(DATASET RECORDS)
(* ===== verification/ToolRun.v ===== *)
(** One controlled Tool call: binding the run's scope into the input and
    checking it in the output (research_agent/tool_context.py), the redacted
    invocation record (research_agent/invocations.py), the observation built
    from a validated output (research_agent/observations.py) and the bounded
    executor that composes them (research_agent/tool_execution.py). *)
From S2P Require Import Prelude PyDecimal PyText Sha256 AgentModel RunControl Preflight.
From Stdlib Require Import Ascii.

(** * Text *)

Definition byte_str (n : N) : string := String (ascii_of_N n) "".

(** The code points of a UTF-8 string, each with its continuation bytes. *)
Definition is_continuation : ascii → bool := in_range 128 191.
Fixpoint chars (s : string) : list string :=
  match s with
  | EmptyString => []
  | String c s =>
      match chars s with
      | String d r :: rest =>
          if is_continuation d then String c (String d r) :: rest
          else String c "" :: String d r :: rest
      | l => String c "" :: l
      end
  end.

Definition utf8 (bytes : list N) : string := String.concat "" (map byte_str bytes).

(** The code points outside ASCII whose case folding holds ASCII letters. *)
Definition FOLD_TABLE : list (string * string) :=
  [(utf8 [195; 159], "ss"); (utf8 [196; 176], "i" +:+ utf8 [204; 135]);
   (utf8 [197; 137], utf8 [202; 188] +:+ "n"); (utf8 [197; 191], "s");
   (utf8 [199; 176], "j" +:+ utf8 [204; 140]); (utf8 [225; 186; 150], "h" +:+ utf8 [204; 177]);
   (utf8 [225; 186; 151], "t" +:+ utf8 [204; 136]); (utf8 [225; 186; 152], "w" +:+ utf8 [204; 138]);
   (utf8 [225; 186; 153], "y" +:+ utf8 [204; 138]); (utf8 [225; 186; 154], "a" +:+ utf8 [202; 190]);
   (utf8 [225; 186; 158], "ss"); (utf8 [226; 132; 170], "k"); (utf8 [239; 172; 128], "ff");
   (utf8 [239; 172; 129], "fi"); (utf8 [239; 172; 130], "fl"); (utf8 [239; 172; 131], "ffi");
   (utf8 [239; 172; 132], "ffl"); (utf8 [239; 172; 133], "st"); (utf8 [239; 172; 134], "st")]%N.

(** [s.casefold()], up to code points that fold to other non-ASCII ones: these
    are kept, which no comparison with an ASCII word can tell. *)
Definition casefold (s : string) : string :=
  String.concat "" (map (λ c, default (str_map ascii_lower c) (dict_get FOLD_TABLE c)) (chars s)).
(End DATASET RECORDS)
EXERCISE PROMPT >> Copy out every line from the one containing "are kept, which" to the end of the material, both ends included.

EXERCISE RESULT >>
    are kept, which no comparison with an ASCII word can tell. *)
Definition casefold (s : string) : string :=
  String.concat "" (map (λ c, default (str_map ascii_lower c) (dict_get FOLD_TABLE c)) (chars s)).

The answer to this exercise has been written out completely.